Joe List, who co-wrote the screenplay, stars as Jeff. He lives in New York City, is a couple of years into recovery, has a stable relationship with his girlfriend Beth (Sarah Tollemache, List’s real-life partner), and is at a point where he feels confident enough to begin mentoring other people in recovery. But he suffers recurring nightmares about injuring pedestrians with his car, causing them to flee before he can find out who they are or discern how badly they’ve been hurt. Louis C.K. plays the therapist that Joe tells about his dream. (Make of that what you will.) Jeff doesn’t like talking about his family. And he makes a point of refusing to speak of his mother. The subject of his upbringing is a minefield he won’t dare enter.
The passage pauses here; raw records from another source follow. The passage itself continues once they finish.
Lemma sl_destroy_frees_witness :
  exists c k1 k2, sl_paging.create (to_virt root_example) 3 sl_machine = Ret (c, k1) /\ sl_paging.destroy c k1 = Ret k2 /\
    NoDup (sl_tables 3 (paging.mem k1) (sl_paging.phys_root c)).
Proof.
  destruct (sl_create_ok root_example own_example sl_machine 3 sl_machine_ok) as (root & k1 & kown & E & OK & SL & _); [lia | by_compute |].
  assert (exists k2, sl_paging.destroy (sl_paging.mk 3 root) k1 = Ret k2) as [k2 E2].
  { assert (H : match sl_paging.create (to_virt root_example) 3 sl_machine with
                | Ret (c, k) => match sl_paging.destroy c k with Ret _ => true | _ => false end
                | _ => false
                end = true) by (vm_compute; reflexivity).
    rewrite E in H. destruct (sl_paging.destroy _ _) as [k2 | | |]; [by exists k2 | done..]. }
  exists (sl_paging.mk 3 root), k1, k2. split_and!; [exact E | exact E2 |].
  destruct (sl_destroy_frees kown {[root := (Z.to_nat 3, 0)]} (sl_paging.mk 3 root) k1 k2) as (N & _); [cbn; lia | apply OK | exact SL | exact E2 | exact N].
Defined.
(* ===== verification/Iommu.v ===== *)
(** * Iommu: the DMA remapping engines

    Models source/arch/x86_64/intel/vt-d.cpp and vt-d.hpp: the tables that lead
    from a device to its second-level page tables, the engines with their
    registers, the interrupt for faults, and the search of the DMAR table for
    engines.  The registers are hardware ([EngineHw]); the output to the debug
    console and the feature flag of the CPU are left out.

    What the tables give a device is [dma_translate], the walk of the hardware: root
    entry of the bus, context entry of device and function, second-level tables.  A
    [rig] adds the IOTLB: the hardware keeps walks there, tagged with the domain of the
    context entry, and may use them for every device of that domain. *)

From S2P Require Import Prelude Bits Containers Fields Frames Pmm Descriptors Acpi Pci Paging SlPaging.

(** The registers of an engine, by address; time passes when one is read. *)
Class EngineHw (D : Type) := {
  eng_rd : Z -> D -> Z * D;
  eng_wr : Z -> Z -> D -> D
}.

Module vt_d.
(** ** Layouts *)

Definition source_id (bus dev func : Z) : Z := set_bits 8 8 bus (set_bits 3 5 dev (set_bits 0 3 func 0)).
(* ===== verification/Tables.v ===== *)
(** * Tables: the structures that the kernel shares with firmware and hardware

    Models the packed structures of include/Sigma/acpi/tables.h, fadt.h and madt.h,
    those of the MCFG and HPET tables in drivers/pci.h and drivers/hpet.h, and those of
    include/Sigma/arch/x86_64/intel/vt-d.hpp, as layouts.

    Acpi.v, Pci.v, Hpet.v and Iommu.v read and write these structures at numbers.  The
    theorems show that the numbers are the places of the fields. *)

From S2P Require Import Prelude Bits Fields Frames Pmm Paging Acpi Pci SlPaging Iommu.

Module tables.
Definition rsdp : layout :=
  [("signature", 64); ("checksum", 8); ("oem_id", 48); ("revision", 8); ("rsdt_address", 32)]%string.
Definition xsdp : layout :=
  [("signature", 64); ("checksum", 8); ("oem_id", 48); ("revision", 8); ("rsdt_address", 32); ("length", 32); ("xsdt_address", 64);
   ("extended_checksum", 8); ("reserved", 24)]%string.
Definition sdt_header : layout :=
  [("signature", 32); ("length", 32); ("revision", 8); ("checksum", 8); ("oem_id", 48); ("oem_tableid", 64); ("oem_revision", 32);
   ("creator_id", 32); ("creator_revision", 32)]%string.
Definition generic_address_structure : layout :=
  [("id", 8); ("bit_width", 8); ("bit_offset", 8); ("access_size", 8); ("address", 64)]%string.

Definition header : string * Z := ("header"%string, layout_size sdt_header).
Definition gas (name : string) : string * Z := (name, layout_size generic_address_structure).

Definition fadt : layout :=
  [header; ("firmware_control", 32); ("dsdt", 32); ("reserved_0", 8); ("preferred_pm_profile", 8); ("sci_int", 16); ("sci_cmd", 32);
   ("acpi_enable", 8); ("acpi_disable", 8); ("s4bios_req", 8); ("pstate_cnt", 8); ("pm1a_evt_blk", 32); ("pm1b_evt_blk", 32);
   ("pm1a_cnt_blk", 32); ("pm1b_cnt_blk", 32); ("pm2_cnt_blk", 32); ("pm_tmr_blk", 32); ("gpe0_blk", 32); ("gpe1_blk", 32);
   ("pm1_evt_len", 8); ("pm1_cnt_len", 8); ("pm2_cnt_len", 8); ("pm_tmr_len", 8); ("gpe0_blk_len", 8); ("gpe1_blk_len", 8);
   ("gpe1_base", 8); ("cst_cnt", 8); ("p_lvl2_lat", 16); ("p_lvl3_lat", 16); ("flush_size", 16); ("flush_stride", 16);
   ("duty_offset", 8); ("duty_width", 8); ("day_alarm", 8); ("month_alarm", 8); ("century", 8); ("iapc_boot_arch", 16);
   ("reserved_1", 8); ("flags", 32); gas "reset_reg"; ("reset_value", 8); ("arm_boot_arch", 16); ("minor_version", 8);
   ("x_firmware_ctrl", 64); ("x_dsdt", 64); gas "x_pm1a_evt_blk"; gas "x_pm1b_evt_blk"; gas "x_pm1a_cnt_blk"; gas "x_pm1b_cnt_blk";
   gas "x_pm2_cnt_blk"; gas "x_pm_tmr_blk"; gas "x_gpe0_blk"; gas "x_gpe1_blk"; gas "sleep_control_reg"; gas "sleep_status_reg";
   ("hypervisor_vendor_identity", 64)]%string.

Definition madt_header : layout := [header; ("lapic_addr", 32); ("flags", 32)]%string.
Definition madt_lapic : layout := [("type", 8); ("length", 8); ("acpi_uid", 8); ("apic_id", 8); ("flags", 32)]%string.
Definition madt_ioapic : layout := [("type", 8); ("length", 8); ("apic_id", 8); ("reserved", 8); ("ioapic_addr", 32); ("gsi_base", 32)]%string.
Definition madt_gsi_override : layout := [("type", 8); ("length", 8); ("bus", 8); ("source", 8); ("gsi", 32); ("flags", 16)]%string.
Definition madt_lapic_override : layout := [("type", 8); ("length", 8); ("reserved", 16); ("address", 64)]%string.
Definition madt_nmi_source : layout := [("type", 8); ("length", 8); ("flags", 16); ("gsi", 32)]%string.
Definition madt_x2apic : layout := [("type", 8); ("length", 8); ("reserved", 16); ("x2apic_id", 32); ("flags", 32); ("acpi_uid", 32)]%string.

Definition mcfg_table_entry : layout :=
  [("base", 64); ("seg", 16); ("start_bus_number", 8); ("end_bus_number", 8); ("reserved", 32)]%string.
Definition mcfg_table : layout := [header; ("reserved", 64)]%string.

Definition hpet_table : layout :=
  [header; ("event_timer_block_id", 32); gas "base_addr_low"; ("hpet_number", 8); ("main_counter_minimum_periodic_clock_tick", 16);
   ("page_protection", 8)]%string.

Definition dmar : layout := [header; ("host_dma_address_width", 8); ("flags", 8); ("reserved", 80)]%string.
Definition device_scope : layout := [("type", 8); ("length", 8); ("reserved", 16); ("enum_id", 8); ("start_bus_num", 8)]%string.
Definition dma_remapping_def : layout :=
  [("type", 16); ("length", 16); ("flags", 8); ("reserved", 8); ("segment_number", 16); ("register_base", 64)]%string.
Definition reserved_mem_region : layout :=
  [("type", 16); ("length", 16); ("reserved", 16); ("segment_number", 16); ("region_base", 64); ("region_limit", 64)]%string.
Definition root_port_ats_cap : layout := [("type", 16); ("length", 16); ("flags", 8); ("reserved", 8); ("segment_number", 16)]%string.
Definition remapping_hw_static_affinity : layout :=
  [("type", 16); ("length", 16); ("reserved", 32); ("register_base", 64); ("proximity_domain", 32)]%string.
Definition acpi_ns_device_decl : layout := [("type", 16); ("length", 16); ("reserved", 24); ("acpi_device_number", 8)]%string.

(** The entries of the tables of vt-d are two words each. *)
Definition root_entry : layout := [("present", 1); ("reserved", 11); ("context_table_ptr", 52)]%string.
Definition context_entry_low : layout :=
  [("present", 1); ("fault_processing_disable", 1); ("translation_type", 2); ("reserved", 8); ("second_level_page_translation_ptr", 52)]%string.
Definition context_entry_high : layout :=
  [("address_width", 3); ("ignored", 4); ("reserved_0", 1); ("domain_id", 16); ("reserved_1", 40)]%string.
Definition fault_recording_low : layout := [("reserved", 12); ("fault_info", 52)]%string.
Definition fault_recording_high : layout :=
  [("sid", 16); ("reserved_0", 12); ("type_bit_2", 1); ("supervisor", 1); ("execute", 1); ("pasid_present", 1); ("reason", 8);
   ("pasid", 20); ("address_type", 2); ("type_bit_1", 1); ("fault", 1)]%string.
Definition iotlb_addr : layout := [("address_mask", 6); ("invalidation_hint", 1); ("reserved", 5); ("addr", 52)]%string.
Definition iotlb_command : layout :=
  [("reserved", 32); ("domain_id", 16); ("drain_writes", 1); ("drain_reads", 1); ("reserved_0", 7); ("invalidation_granularity", 2);
   ("reserved_1", 1); ("request_granularity", 2); ("reserved_2", 1); ("invalidate", 1)]%string.
Definition iotlb_reg : layout := [("addr", 64); ("command", 64)]%string.
Definition root_table_address_t : layout := [("reserved", 10); ("translation_type", 2); ("address", 52)]%string.
Definition fault_event_upper_address_t : layout := [("reserved", 8); ("upper_destination_id", 24)]%string.
Definition source_id : layout := [("func", 3); ("dev", 5); ("bus", 8)]%string.

Definition dma_remapping_engine_regs : layout :=
  [("version", 32); ("reserved", 32); ("capabilites", 64); ("extended_capabilities", 64); ("global_command", 32); ("global_status", 32);
   ("root_table_address", 64); ("context_command", 64); ("reserved_0", 32); ("fault_status", 32); ("fault_event_control", 32);
   ("fault_event_data", 32); ("fault_event_address", 32); ("fault_event_upper_address", 32); ("reserved_1", 64); ("reserved_2", 64);
   ("advanced_fault_log", 64); ("reserved_3", 32); ("protected_mem_enable", 32); ("protected_low_mem_base", 32);
   ("protected_low_mem_limit", 32); ("protected_high_mem_base", 64); ("protected_high_mem_limit", 64); ("invalidation_queue_head", 64);
   ("invalidation_queue_tail", 64); ("invalidation_queue_address", 64); ("reserved_4", 32); ("invalidation_completion_status", 32);
   ("invalidation_completion_event_control", 32); ("invalidation_completion_event_data", 32);
   ("invalidation_completion_event_address", 32); ("invalidation_completion_event_upper_address", 32);
   ("invalidation_queue_event_record", 64); ("irq_remapping_table_base", 64); ("page_request_queue_head", 64);
   ("page_request_queue_tail", 64); ("page_request_queue_address", 64); ("reserved_5", 32); ("page_request_status", 32);
   ("page_request_event_control", 32); ("page_request_event_data", 32); ("page_request_event_address", 32);
   ("page_request_event_upper_address", 32); ("mtrr_cap", 64); ("default_mtrr_type", 64); ("mttrs", 704); ("variable_mttrs", 1280);
   ("virtual_command_capability", 64); ("reserved_6", 64); ("virtual_command", 64); ("reserved_7", 64); ("virtual_command_response", 64);
   ("reserved_8", 64)]%string.

(** A member of the structure at [p]. *)
Definition field (l : layout) (name : string) (p : Z) (m : Z -> Z) : Z := let '(lo, n) := find_field l name 0 in le_at m (p + lo / 8) (Z.to_nat (n / 8)).
End tables.

(** ** Theorems *)

Lemma le_at_1 m a : m a = le_at m a 1.
Proof. cbn [le_at]. lia. Qed.

(** The structures have the sizes that the code asserts or computes with. *)
Theorem table_sizes :
  (fun l => layout_size l / 8) <$>
    [tables.rsdp; tables.xsdp; tables.sdt_header; tables.generic_address_structure; tables.fadt; tables.madt_header; tables.madt_lapic;
     tables.madt_ioapic; tables.madt_gsi_override; tables.madt_lapic_override; tables.madt_nmi_source; tables.madt_x2apic;
     tables.mcfg_table_entry; tables.mcfg_table; tables.dmar; tables.dma_remapping_def; tables.root_entry; tables.context_entry_high;
     tables.fault_recording_high; tables.iotlb_reg] =
    [20; 36; acpi.sizeof_sdt_header; 12; 276; madt.sizeof_madt_header; 8; 12; 10; 12; 8; 16; mcfg.sizeof_entry; acpi.sizeof_sdt_header + 8;
     vt_d.sizeof_dmar; vt_d.sizeof_dma_remapping_def; 8; 8; 8; 16] /\
  layout_size tables.source_id = 16 /\ layout_size tables.root_table_address_t = 64 /\ layout_size tables.fault_event_upper_address_t = 32.
Proof. split_and!; reflexivity. Qed.

(** The tables of the firmware are read at the places of their fields: the lookup of
    tables, the FADT, every entry of the MADT, and the entries of the MCFG. *)
Theorem firmware_tables_typed (m : Z -> Z) (p : Z) :
  acpi.table_length p m = tables.field tables.sdt_header "length" p m /\
  offset_of tables.fadt <$> ["dsdt"; "sci_int"; "iapc_boot_arch"; "x_dsdt"]%string =
    [acpi.dsdt_offset; acpi.sci_int_offset; acpi.iapc_boot_arch_offset; acpi.x_dsdt_offset] /\
  offset_of tables.madt_header <$> ["lapic_addr"; "flags"]%string = [madt.lapic_addr_offset; madt.flags_offset] /\
  (forall c s, madt.parse_lapic c p m s =
     if madt.usable (tables.field tables.madt_lapic "flags" p m) then
       let id := tables.field tables.madt_lapic "apic_id" p m in
       madt.mk (madt.legacy_pic s) (madt.lapic_addr s)
         (madt.cpus s ++ [madt.mk_cpu id false match c with Some b => Z.land (Z.shiftr b 24) 0xFF =? id | None => false end])
         (madt.ioapics s) (madt.isos s)
     else s) /\
  (forall c s, madt.parse_x2apic c p m s =
     if madt.usable (tables.field tables.madt_x2apic "flags" p m) then
       let id := tables.field tables.madt_x2apic "x2apic_id" p m in
       madt.mk (madt.legacy_pic s) (madt.lapic_addr s)
         (madt.cpus s ++ [madt.mk_cpu id true match c with Some d => d =? id | None => false end]) (madt.ioapics s) (madt.isos s)
     else s) /\
  (forall s, madt.ioapics (madt.parse_ioapic p m s) = madt.ioapics s ++
     [(tables.field tables.madt_ioapic "ioapic_addr" p m, tables.field tables.madt_ioapic "gsi_base" p m)]) /\
  (forall s, madt.isos (madt.parse_iso p m s) = madt.isos s ++
     [madt.mk_iso (tables.field tables.madt_gsi_override "source" p m) (tables.field tables.madt_gsi_override "gsi" p m)
        (tables.field tables.madt_gsi_override "flags" p m)]) /\
  (forall s, madt.lapic_addr (madt.parse_lapic_address_override p m s) = tables.field tables.madt_lapic_override "address" p m) /\
  mcfg.read_entry p m =
    mcfg.mk_entry (tables.field tables.mcfg_table_entry "base" p m) (tables.field tables.mcfg_table_entry "seg" p m)
      (tables.field tables.mcfg_table_entry "start_bus_number" p m) (tables.field tables.mcfg_table_entry "end_bus_number" p m).
Proof.
  split_and!; try reflexivity.
  - intros c s. unfold madt.parse_lapic. by rewrite (le_at_1 m (p + 3)).
  - intros s. unfold madt.parse_iso. by rewrite (le_at_1 m (p + 3)).
  - unfold mcfg.read_entry. rewrite (le_at_1 m (p + 10)), (le_at_1 m (p + 11)). unfold tables.field.
    cbn [find_field tables.mcfg_table_entry String.eqb Ascii.eqb Bool.eqb]. change (0 / 8) with 0. by rewrite Z.add_0_r.
Qed.

(** The IOMMU driver writes and reads the fields that it means: the registers of an
    engine, the entries of its tables, the commands, the identifier of a device, and
    what a fault report shows. *)
Theorem iommu_layouts :
  offset_of tables.dma_remapping_engine_regs <$>
    ["version"; "capabilites"; "extended_capabilities"; "global_command"; "global_status"; "root_table_address"; "context_command";
     "fault_event_control"; "fault_event_data"; "fault_event_address"; "fault_event_upper_address"]%string =
    [vt_d.version_reg; vt_d.capabilites_reg; vt_d.extended_capabilities_reg; vt_d.global_command_reg; vt_d.global_status_reg;
     vt_d.root_table_address_reg; vt_d.context_command_reg; vt_d.fault_event_control_reg; vt_d.fault_event_data_reg;
     vt_d.fault_event_address_reg; vt_d.fault_event_upper_address_reg] /\
  offset_of tables.iotlb_reg "command" = vt_d.iotlb_command_off /\
  vt_d.iotlb_command =
    puts tables.iotlb_command [("drain_reads", 1); ("drain_writes", 1); ("invalidate", 1); ("request_granularity", 1)]%string 0 /\
  (forall x e, vt_d.set_present x e = putf tables.root_entry "present" x e /\ vt_d.set_present x e = putf tables.context_entry_low "present" x e /\
     vt_d.set_ptr x e = putf tables.root_entry "context_table_ptr" x e /\
     vt_d.set_ptr x e = putf tables.context_entry_low "second_level_page_translation_ptr" x e /\
     vt_d.set_translation_type x e = putf tables.context_entry_low "translation_type" x e /\
     vt_d.set_address_width x e = putf tables.context_entry_high "address_width" x e /\
     vt_d.set_domain_id x e = putf tables.context_entry_high "domain_id" x e) /\
  (forall phys, vt_d.root_address phys = puts tables.root_table_address_t [("address", Z.shiftr phys 12); ("translation_type", 0)]%string 0) /\
  (forall bus dev func, vt_d.source_id bus dev func = puts tables.source_id [("func", func); ("dev", dev); ("bus", bus)]%string 0) /\
  (forall hi, vt_d.fault_type hi =
     Z.lor (getf tables.fault_recording_high "type_bit_1" hi) (Z.shiftl (getf tables.fault_recording_high "type_bit_2" hi) 1)) /\
  (forall segment i lo hi devices f, vt_d.report segment i lo hi devices = Ret f ->
     vt_d.f_sid f = getf tables.fault_recording_high "sid" hi /\ vt_d.f_reason f = getf tables.fault_recording_high "reason" hi /\
     vt_d.f_address f = Z.shiftl (getf tables.fault_recording_low "fault_info" lo) 12 /\
     Z.b2z (vt_d.f_supervisor f) = getf tables.fault_recording_high "supervisor" hi /\
     Z.b2z (vt_d.f_execute f) = getf tables.fault_recording_high "execute" hi).
Proof.
  split_and!; try reflexivity; [by intros x e | ].
  intros segment i lo hi devices f E. unfold vt_d.report in E. inv_res.
  assert (Hb : forall j v, 0 <= j -> Z.b2z (Z.testbit v j) = bits j 1 v).
  { intros j v Hj. unfold bits. rewrite Z.land_ones, Z.shiftr_div_pow2 by lia. rewrite Z.testbit_spec' by lia. reflexivity. }
  split_and!; [reflexivity | reflexivity | reflexivity | apply (Hb 29 hi); lia | apply (Hb 30 hi); lia].
Qed.
#[export] Instance sreg_eq_dec : EqDecision sreg.
Proof. solve_decision. Defined.

(** The structure: fields with their width in bits, segment registers, and
    reserved bits. *)
Inductive item := Field (f : field) (bits : Z) | Segment (s : sreg) | Reserved (bits : Z).
Definition layout : list item := [
  Field icept_cr_reads 16; Field icept_cr_writes 16; Field icept_r_reads 16; Field icept_dr_writes 16;
  Field icept_exceptions 32; Field icept_intr 1; Field icept_nmi 1; Field icept_smi 1; Field icept_init 1;
  Field icept_vintr 1; Field icept_cr0_writes 1; Field icept_idtr_reads 1; Field icept_gdtr_reads 1;
  Field icept_ldtr_reads 1; Field icept_tr_reads 1; Field icept_idtr_writes 1; Field icept_gdtr_writes 1;
  Field icept_ldtr_writes 1; Field icept_tr_writes 1; Field icept_rdtsc 1; Field icept_rdpmc 1; Field icept_pushf 1;
  Field icept_popf 1; Field icept_cpuid 1; Field icept_rsm 1; Field icept_iret 1; Field icept_int 1;
  Field icept_invd 1; Field icept_pause 1; Field icept_hlt 1; Field icept_invlpg 1; Field icept_invlpga 1;
  Field icept_io 1; Field icept_msr 1; Field icept_task_switch 1; Field ferr_freeze 1; Field icept_shutdown 1;
  Field icept_vmrun 1; Field icept_vmmcall 1; Field icept_vmload 1; Field icept_vmsave 1; Field icept_stgi 1;
  Field icept_clgi 1; Field icept_skinit 1; Field icept_rdtscp 1; Field icept_icebp 1; Field icept_wbinvd 1;
  Field icept_monitor 1; Field icept_mwait_unconditional 1; Field icept_mwait_if_armed 1; Field icept_xsetbv 1;
  Field icept_rdpru 1; Field icept_efer_write 1; Field icept_cr_writes_after_finish 16; Reserved 320;
  Field pause_filter_threshold 16; Field pause_filter_count 16; Field iopm_base_phys 64; Field msrpm_base_phys 64;
  Field tsc_offset 64; Field guest_asid 32; Field tlb_control 8; Reserved 24; Field v_tpr 8; Field v_irq 1;
  Reserved 7; Field v_intr_priority 4; Field v_ignore_tpr 1; Reserved 3; Field v_intr_masking 1; Reserved 7;
  Field v_intr_vector 8; Reserved 24; Field irq_shadow 1; Reserved 63; Field exitcode 64; Field exitinfo1 64;
  Field exitinfo2 64; Field exitintinfo 64; Field np_enable 1; Reserved 63; Reserved 128; Field event_inject 64;
  Field n_cr3 64; Field lbr_enable 1; Reserved 63; Field vmcb_clean 32; Reserved 32; Field next_rip 64;
  Field instruction_len 8; Field instruction_bytes 120; Reserved 6400; Segment es; Segment cs; Segment ss;
  Segment ds; Segment fs; Segment gs; Segment gdtr; Segment ldtr; Segment idtr; Segment tr; Reserved 344;
  Field cpl 8; Reserved 32; Field efer 64; Reserved 896; Field cr4 64; Field cr3 64; Field cr0 64; Field dr7 64;
  Field dr6 64; Field rflags 64; Field rip 64; Reserved 704; Field rsp 64; Reserved 192; Field rax 64; Field star 64;
  Field lstar 64; Field cstar 64; Field sfmask 64; Field kernel_gs_base 64; Field sysenter_cs 64;
  Field sysenter_esp 64; Field sysenter_eip 64; Field cr2 64; Reserved 256; Field g_pat 64; Field debug_control 64;
  Field br_from 64; Field br_to 64; Field int_from 64; Field int_to 64; Reserved 19264].

Definition bits_of (i : item) : Z := match i with Field _ n => n | Segment _ => 16 + 16 + 32 + 64 | Reserved n => n end.
Definition size (l : list item) : Z := foldr (fun i n => bits_of i + n) 0 l.

Fixpoint find (f : field) (at_bit : Z) (l : list item) : Z * Z :=
  match l with
  | [] => (at_bit, 0)
  | Field g n :: l => if tag g =? tag f then (at_bit, n) else find f (at_bit + n) l
  | i :: l => find f (at_bit + bits_of i) l
  end.
Definition offset (f : field) : Z := (find f 0 layout).1.
Definition width (f : field) : Z := (find f 0 layout).2.

(** [vmcb->f] and assignments to it; [vmcb_t{}]. *)
Record t := mk { get : field -> Z; seg : sreg -> segment }.
Definition zero : t := mk (fun _ => 0) (fun _ => zero_segment).
Definition put (f : field) (v : Z) (c : t) : t := mk (fun g => if tag g =? tag f then v else get c g) (seg c).
Definition put_seg (s : sreg) (v : segment) (c : t) : t := mk (get c) (fun r => if decide (r = s) then v else seg c r).

Definition puts (l : list (field * Z)) (c : t) : t := fold_left (fun c '(f, v) => put f v c) l c.
Definition put_segs (l : list (sreg * segment)) (c : t) : t := fold_left (fun c '(s, v) => put_seg s v c) l c.
End vmcb_t.

(** ** What monitors see *)

Module vregs.
Record selector := mk_selector { sel : Z; attrib : Z; limit : Z; base : Z }.
Record dtable := mk_dtable { dt_base : Z; dt_limit : Z }.

Record t := mk {
  rax : Z; rbx : Z; rcx : Z; rdx : Z; rsi : Z; rdi : Z; r8 : Z; r9 : Z; r10 : Z; r11 : Z; r12 : Z; r13 : Z; r14 : Z; r15 : Z;
  rsp : Z; rbp : Z; rip : Z; rflags : Z; cr0 : Z; cr2 : Z; cr3 : Z; cr4 : Z; cr8 : Z; efer : Z;
  cs : selector; ds : selector; ss : selector; es : selector; fs : selector; gs : selector;
  ldtr : selector; tr : selector; gdtr : dtable; idtr : dtable }.
End vregs.

Module vexit.
Definition vCtlExitReasonHlt : Z := 0.
Definition vCtlExitReasonRdtsc : Z := 1.
Definition vCtlExitReasonPortRead : Z := 2.
Definition vCtlExitReasonPortWrite : Z := 3.
Definition vCtlExitReasonHypercall : Z := 9.
Definition vCtlExitReasonInterrupt : Z := 10.
Definition vCtlExitReasonInvalidInternalState : Z := u64 (-1).

(** The union has only its member [port] written by the code. *)
Record port_info := mk_port { port : Z; p_width : Z; repeated : bool; string : bool }.
Record t := mk { reason : Z; opcode : list Z; opcode_length : Z; interrupt_number : Z; port_io : port_info }.

Definition set_reason (r : Z) (x : t) : t := mk r (opcode x) (opcode_length x) (interrupt_number x) (port_io x).
Definition set_length (n : Z) (x : t) : t := mk (reason x) (opcode x) n (interrupt_number x) (port_io x).
Definition set_interrupt (n : Z) (x : t) : t := mk (reason x) (opcode x) (opcode_length x) n (port_io x).
Definition set_port (p : port_info) (x : t) : t := mk (reason x) (opcode x) (opcode_length x) (interrupt_number x) p.

(** [vexit->opcode[i] = b], an array of 15 bytes. *)
Definition put_opcode (i b : Z) (x : t) : res t :=
  _ ← access (opcode x !! Z.to_nat i);
  mret (mk (reason x) (<[Z.to_nat i := b]> (opcode x)) (opcode_length x) (interrupt_number x) (port_io x)).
The film takes its sweet time getting to the point where Jeff chases personal catharsis by driving upstate to his hometown in rural Maine to confront his father (Robert Walsh), mother (Paula Plum) and extended family (which include Nick Di Paolo as an uncle and Richard O’Rourke as Jeff’s grandfather). They’re a gaggle of reactionaries who greet Jeff’s arrival with a torrent of casual homophobia and other bigoted sentiments and make the only Black person at the event, the recently widowed Naomi (Tara Pacheco), feel uncomfortable by calling attention to her race and her recent tragedy. Jeff is miserable in their presence, as well he should be, but he still feels obligated to face them and force them to examine their role in damaging his psyche.
But by that point in the film, we may have already given up hope of seeing a story about family told with insight, wit, and originality. C.K. and List spend forever and a day on little vignettes about Jeff’s life with Beth (which is bland) and his recovery group, and there are scenes exploring his work as a live musician that don’t contribute anything to our understanding of the characters (though it’s nice to see live jazz performed onscreen at length, even if the piano fakery is obvious).
Once Jeff gets upstate, the listless self-indulgence continues, with pointlessly fussy cutaway editing (particularly during piano scenes) and expressionistic lighting (green signifies anxiety or something). These and other filmmaking tools (including the widescreen imagery) seem meant to enrich a thin story that clearly meant a great deal to the people who wrote it. But the sum of “Fourth of July” has the same effect on the viewer as being trapped at a party with a nice but dull person who decides to tell you their entire life story without even asking your name.